Stored data
(** X8.  The first local with an initial value stops the prologue with a
    [TypeError], after the space of the locals before it has been reserved:
    nothing is pushed for it. *)
Lemma emit_locals_raises (c : Callable) (before after : list Local) (l : Local)
    (sizes : list Z) (value s : Z) (e : URCLEmitter) :
  Callable_locals c = (before ++ l :: after)%list ->
  Forall2 reserved_size before sizes ->
  Local_GetInitialValue l = Some value ->
  TypeRef_GetSize (Local_GetType l) = Ok s ->
  emit_locals c e =
    (Raise (TypeError "'int' object is not iterable"), snd (for_each sizes add_sp e)).
Proof.
  intros Hlocals Hsizes Hvalue Hsize. rewrite emit_locals_in_order, Hlocals. clear Hlocals.
  revert e. induction Hsizes as [| l0 s0 before sizes Hl0 _ IH]; intros e.
  - change ([] ++ l :: after)%list with (l :: after). rewrite for_each_cons.
    unfold emit_local. rewrite Hvalue, Hsize. reflexivity.
  - change ((l0 :: before) ++ l :: after)%list with (l0 :: (before ++ l :: after))%list.
    rewrite !for_each_cons, (emit_local_reserved l0 s0 e Hl0).
    pose proof (add_sp_returns s0 e) as Hs.
    destruct (add_sp s0 e) as [[[] | err] e1]; [apply IH | discriminate Hs].
Qed.

(** ** The forward pass of the peephole optimizer *)

(** C4.  At the third instruction of the example the contents of [R1] are
    known, and [psh R1] is left as it is, where [psh 3] was replaced with
    [nop]; the pops that matched the two pushes are both replaced.  The
    committed output is that one line: it pushes a value that nothing pops,
    and moves nothing into [R2]. *)
Theorem peephole_example_leaves_push :
  let st := snd ((stack_dispatch default_optimizers 0 ;; stack_dispatch default_optimizers 1)
                   (initial_pass peephole_example)) in
  _get_reg (registers st) "R1" = VInt 3 /\
  insts (snd (PushStackOptimizer_optimize 2 st)) !! 2%nat = Some ["psh"; "R1"] /\
  commit (emitter_with peephole_example) [] =
    Some (Ok tt, emitter_with [["nop"]; ["nop"]; ["psh"; "R1"]; ["nop"]],
          [("psh R1" ++ newline)%string]).
Proof. repeat split; vm_compute; reflexivity. Qed.

(** The name of a register is no literal. *)
Lemma register_is_no_value (x : string) :
  is_register x = true -> parse_value x = Raise (Exception "Invalid value.").
Proof.
  unfold is_register, parse_value. intros H.
  replace (matches parse_value_regex (Py.upper x)) with false; [reflexivity |].
  symmetry. apply orb_true_iff in H as [H | H].
  - destruct (Py.upper x) as [| c r]; [discriminate H |].
    unfold Py.startswith in H. cbn [String.prefix] in H.
    destruct (ascii_dec "R" c) as [<- | Hc]; [reflexivity | discriminate H].
  - apply String.eqb_eq in H. rewrite H. reflexivity.
Qed.

(** X30.  What [PushStackOptimizer] does with every [psh], in every state of
    the pass: a literal that [parse_value] accepts is recorded and the
    instruction replaced with [nop]; for the name of a register, what is
    known of the register is recorded, also when that is a number, and the
    instruction stays. *)
Theorem push_records_value (i : nat) (st : StackPass) (op x : string) (rest : list string) :
  insts st !! i = Some (op :: x :: rest) ->
  (forall n, parse_value x = Ok n ->
     PushStackOptimizer_optimize i st =
       (Ok tt, mkStackPass (<[i := ["nop"]]> (insts st)) (registers st)
                 (stack st ++ [VInt n])%list)) /\
  (is_register x = true ->
     PushStackOptimizer_optimize i st =
       (Ok tt, mkStackPass (insts st) (registers st)
                 (stack st ++ [_get_reg (registers st) x])%list)).
Proof.
  intros Hinst. split.
  - intros n Hn. unfold PushStackOptimizer_optimize, inst_at, Instruction in *.
    rewrite Hinst. run. rewrite Hn. reflexivity.
  - intros Hreg. pose proof (register_is_no_value x Hreg) as Hx.
    unfold PushStackOptimizer_optimize, inst_at, Instruction in *.
    rewrite Hinst. run. rewrite Hx.
    unfold operand, inst_at, Instruction in *. rewrite Hinst. run.
    unfold is_register in Hreg. rewrite Hreg. run. destruct st. reflexivity.
Qed.

Lemma push_records_value_witness :
  insts (initial_pass peephole_example) !! 0%nat = Some ["psh"; "3"] /\
  parse_value "3" = Ok 3 /\
  PushStackOptimizer_optimize 0 (initial_pass peephole_example) =
    (Ok tt, mkStackPass [["nop"]; ["pop"; "R1"]; ["psh"; "R1"]; ["pop"; "R2"]]
              (<["SP" := VStr "BP"]> ∅) [VInt 3]).
Proof.
  split; [reflexivity | split; [reflexivity |]].
  exact (proj1 (push_records_value 0 (initial_pass peephole_example) "psh" "3" [] eq_refl)
           3 eq_refl).
Defined.

(** On the example the pass replaces [psh 3], [pop R1] and [pop R2] with
    [nop]; no [mov] is produced, and nothing writes [R0] or [R3]. *)
Lemma peephole_example_moves_nothing :
  exists l lines,
    commit (emitter_with peephole_example) [] = Some (Ok tt, emitter_with l, lines) /\
    l !! 0%nat = Some ["nop"] /\ l !! 1%nat = Some ["nop"] /\ l !! 3%nat = Some ["nop"] /\
    Forall (fun inst => inst !! 0%nat <> Some "mov" /\ ~ writes "R0" inst /\ ~ writes "R3" inst) l /\
    Forall (fun line => Py.startswith line "mov" = false) lines.
Proof.
  exists [["nop"]; ["nop"]; ["psh"; "R1"]; ["nop"]], [("psh R1" ++ newline)%string].
  split; [vm_compute; reflexivity |].
  repeat split; try reflexivity.
  - repeat constructor; unfold writes; simpl; discriminate.
  - repeat constructor.
Qed.

(** ** The verification at [RET] *)

(** C1.  With the optimizers of [URCLEmitter.__init__], [psh R1] leaves one
    value on the virtual stack, the [ret] that follows is handed to
    [GeneralStackOptimizer], whose pattern comes first in the list and
    matches it, and [commit] writes both lines without an error. *)
Theorem commit_writes_ret_on_nonempty_stack :
  let l := [["psh"; "R1"]; ["ret"]] in
  stack (snd (stack_dispatch default_optimizers 0 (initial_pass l))) = [VNone] /\
  stack_pass default_optimizers (initial_pass l) =
    (Ok tt, mkStackPass l (<["SP" := VStr "BP"]> ∅) [VNone]) /\
  commit (emitter_with l) [] =
    Some (Ok tt, emitter_with l, [("psh R1" ++ newline)%string; ("ret" ++ newline)%string]).
Proof. repeat split; vm_compute; reflexivity. Qed.

(** ** The verification at [RET] is never reached

    With the optimizers of [URCLEmitter.__init__] no run of [commit] ends in
    the error of [StackVerificationOptimizer]: the pattern of
    [GeneralStackOptimizer] matches every mnemonic that the pattern [RET]
    matches, and no other code raises that error. *)




Section Never.
Context {S : Type} (err : PyError).

Lemma never_ret {A : Type} (a : A) : never_raises (S := S) err (mret a).
Proof. intros s. discriminate. Qed.

Lemma never_bind {A B : Type} (m : StateM S A) (f : A -> StateM S B) :
  never_raises err m -> (forall a, never_raises err (f a)) -> never_raises err (m ≫= f).
Proof.
  intros Hm Hf s. unfold mbind, StateM_bind. specialize (Hm s).
  destruct (m s) as [[a | e] s']; [apply Hf | exact Hm].
Qed.

Lemma never_raise {A : Type} (e : PyError) : e <> err -> never_raises (S := S) (A := A) err (raise e).
Proof. intros He s H. injection H as H. contradiction. Qed.

Lemma never_lift {A : Type} (r : result A) :
  error_of r <> Some err -> never_raises (S := S) err (lift r).
Proof. intros Hr s. exact Hr. Qed.

Lemma never_modify (f : S -> S) : never_raises err (modify f).
Proof. intros s. discriminate. Qed.

Lemma never_get : never_raises (S := S) err get.
Proof. intros s. discriminate. Qed.

Lemma never_for_each {A : Type} (xs : list A) (body : A -> StateM S unit) :
  (forall x, never_raises err (body x)) -> never_raises err (for_each xs body).
Proof.
  intros Hbody. induction xs as [| x xs IH]; [apply never_ret |].
  change (for_each (x :: xs) body) with (body x ;; for_each xs body).
  apply never_bind; [apply Hbody | intros _; exact IH].
Qed.
End Never.


Lemma inst_at_index (l : list Instruction) (i : nat) : only_index_errors (inst_at l i).
Proof. unfold inst_at. destruct (l !! i); exact I. Qed.

Lemma tok_index (inst : Instruction) (j : nat) : only_index_errors (tok inst j).
Proof. unfold tok. destruct (inst !! j); exact I. Qed.

Lemma only_index_never {A : Type} (r : result A) :
  only_index_errors r -> error_of r <> Some stack_not_empty.
Proof. destruct r as [a | []]; simpl; intros H; try contradiction; discriminate. Qed.

Lemma never_operand (i j : nat) : never_raises stack_not_empty (operand i j).
Proof.
  intros st. unfold operand. simpl.
  pose proof (inst_at_index (insts st) i) as H.
  destruct (inst_at (insts st) i) as [inst | []]; simpl in *; try contradiction; try discriminate.
  apply only_index_never, tok_index.
Qed.

Lemma never_PushStackOptimizer (i : nat) :
  never_raises stack_not_empty (PushStackOptimizer_optimize i).
Proof.
  intros st. unfold PushStackOptimizer_optimize.
  destruct (_ : result Z) as [n | e]; [discriminate |].
  revert st. apply never_bind; [apply never_operand |].
  intros value. destruct (_ || _)%bool; [| intros s; discriminate].
  apply never_bind; intros; intros s; discriminate.
Qed.

Ltac never :=
  repeat first
    [ apply never_ret | apply never_modify | apply never_get | apply never_operand
    | apply never_raise; discriminate
    | apply never_for_each; intros
    | apply never_bind; [| intros]
    | match goal with
      | |- never_raises _ (if ?b then _ else _) => destruct b
      | |- never_raises _ (match ?x with _ => _ end) => destruct x
      end ].

Lemma never_PopStackOptimizer (i : nat) :
  never_raises stack_not_empty (PopStackOptimizer_optimize i).
Proof.
  unfold PopStackOptimizer_optimize, set_pass_insts, _set_reg, set_registers, get_reg.
  never; try (intros s; discriminate).
  intros s. unfold pop_or_None. destruct (last (stack s)); discriminate.
Qed.

Lemma never_GeneralStackOptimizer (i : nat) :
  never_raises stack_not_empty (GeneralStackOptimizer_optimize i).
Proof.
  unfold GeneralStackOptimizer_optimize, set_operand, set_pass_insts, _set_reg,
    set_registers, set_stack, bad_modification, get_reg.
  never; try (intros s; discriminate).
  - apply never_lift, only_index_never, inst_at_index.
  - apply never_lift. unfold is_readonly_reg_instruction.
    destruct (tok a0 0) as [op | e] eqn:Htok; [discriminate |].
    pose proof (tok_index a0 0) as H. rewrite Htok in H.
    apply only_index_never. exact H.
  - apply never_lift, only_index_never, inst_at_index.
  - intros s. unfold pop_times. destruct (_ <=? _)%nat; discriminate.
  - intros s. unfold truncate_to. destruct (_ <? _)%Z; discriminate.
Qed.

Lemma ret_cases (s : string) :
  matches (anchored (Lit "RET")) s = true ->
  s = "RET" \/ s = String "R" (String "E" (String "T" (String (Py.chr 10) EmptyString))).
Proof.
  unfold matches, match_at, anchored. cbn [Lit exec C Nat.eqb].
  destruct s as [| c1 [| c2 [| c3 s]]]; cbn [exec]; try discriminate;
  try (destruct (Ascii.eqb_spec "R" c1); try discriminate);
  try (destruct (Ascii.eqb_spec "E" c2); try discriminate).
  destruct (Ascii.eqb_spec "T" c3) as [<- |]; [| discriminate]. subst.
  destruct s as [| c4 [| c5 s]]; cbn; try discriminate.
  - left; reflexivity.
  - destruct (Nat.eqb_spec (Py.ord c4) 10) as [H|]; [| discriminate].
    intros _. right. do 3 f_equal.
    apply (f_equal ascii_of_nat) in H. unfold Py.ord in H.
    rewrite ascii_nat_embedding in H. subst. reflexivity.
Qed.

Lemma general_matches_ret (op : string) :
  mnemonic_matches (get_regex StackVerificationOptimizer) op = true ->
  mnemonic_matches (get_regex GeneralStackOptimizer) op = true.
Proof.
  unfold mnemonic_matches. intros H.
  destruct (ret_cases _ H) as [-> | ->]; reflexivity.
Qed.

Lemma operand_state (i j : nat) (st : StackPass) : snd (operand i j st) = st.
Proof. reflexivity. Qed.

Lemma never_stack_dispatch_default (i : nat) :
  never_raises stack_not_empty (stack_dispatch default_optimizers i).
Proof.
  intros st. unfold default_optimizers. cbn [stack_dispatch kind].
  unfold mbind, StateM_bind.
  pose proof (never_operand i 0 st) as Hop.
  pose proof (operand_state i 0 st) as Hst.
  destruct (operand i 0 st) as [[op | e] st'] eqn:Heq; simpl in Hst; subst st';
    [| exact Hop].
  destruct (mnemonic_matches (get_regex PushStackOptimizer) op);
    [apply never_PushStackOptimizer |].
  rewrite Heq.
  destruct (mnemonic_matches (get_regex PopStackOptimizer) op);
    [apply never_PopStackOptimizer |].
  rewrite Heq.
  destruct (mnemonic_matches (get_regex GeneralStackOptimizer) op) eqn:Hgeneral;
    [apply never_GeneralStackOptimizer |].
  rewrite Heq.
  destruct (mnemonic_matches (get_regex StackVerificationOptimizer) op) eqn:Hret;
    [| discriminate].
  rewrite (general_matches_ret _ Hret) in Hgeneral. discriminate Hgeneral.
Qed.

Lemma never_stack_pass_default :
  never_raises stack_not_empty (stack_pass default_optimizers).
Proof.
  unfold stack_pass. apply never_bind; [apply never_get |].
  intros st. apply never_for_each, never_stack_dispatch_default.
Qed.

Lemma never_token (i j : nat) : never_raises stack_not_empty (token i j).
Proof.
  intros l. unfold token. simpl.
  pose proof (inst_at_index l i) as H.
  destruct (inst_at l i) as [inst | []]; simpl in *; try contradiction; try discriminate.
  apply only_index_never, tok_index.
Qed.

Lemma never_insts_pop (i : nat) : never_raises stack_not_empty (insts_pop i).
Proof. intros l. unfold insts_pop. destruct (_ <? _)%nat; discriminate. Qed.

Lemma never_insts_set (i : nat) (inst : Instruction) :
  never_raises stack_not_empty (insts_set i inst).
Proof. intros l. unfold insts_set. destruct (_ <? _)%nat; discriminate. Qed.

Lemma never_is_readonly (inst : Instruction) :
  error_of (is_readonly_reg_instruction inst) <> Some stack_not_empty.
Proof.
  unfold is_readonly_reg_instruction.
  destruct (tok inst 0) as [op | e] eqn:Htok; [discriminate |].
  pose proof (tok_index inst 0) as H. rewrite Htok in H.
  apply only_index_never. exact H.
Qed.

• _What to produce_: Each line above that holds the string "subst" should be copied and shown.

• _Result of this task_:
  destruct (Ascii.eqb_spec "T" c3) as [<- |]; [| discriminate]. subst.
    rewrite ascii_nat_embedding in H. subst. reflexivity.
  destruct (operand i 0 st) as [[op | e] st'] eqn:Heq; simpl in Hst; subst st';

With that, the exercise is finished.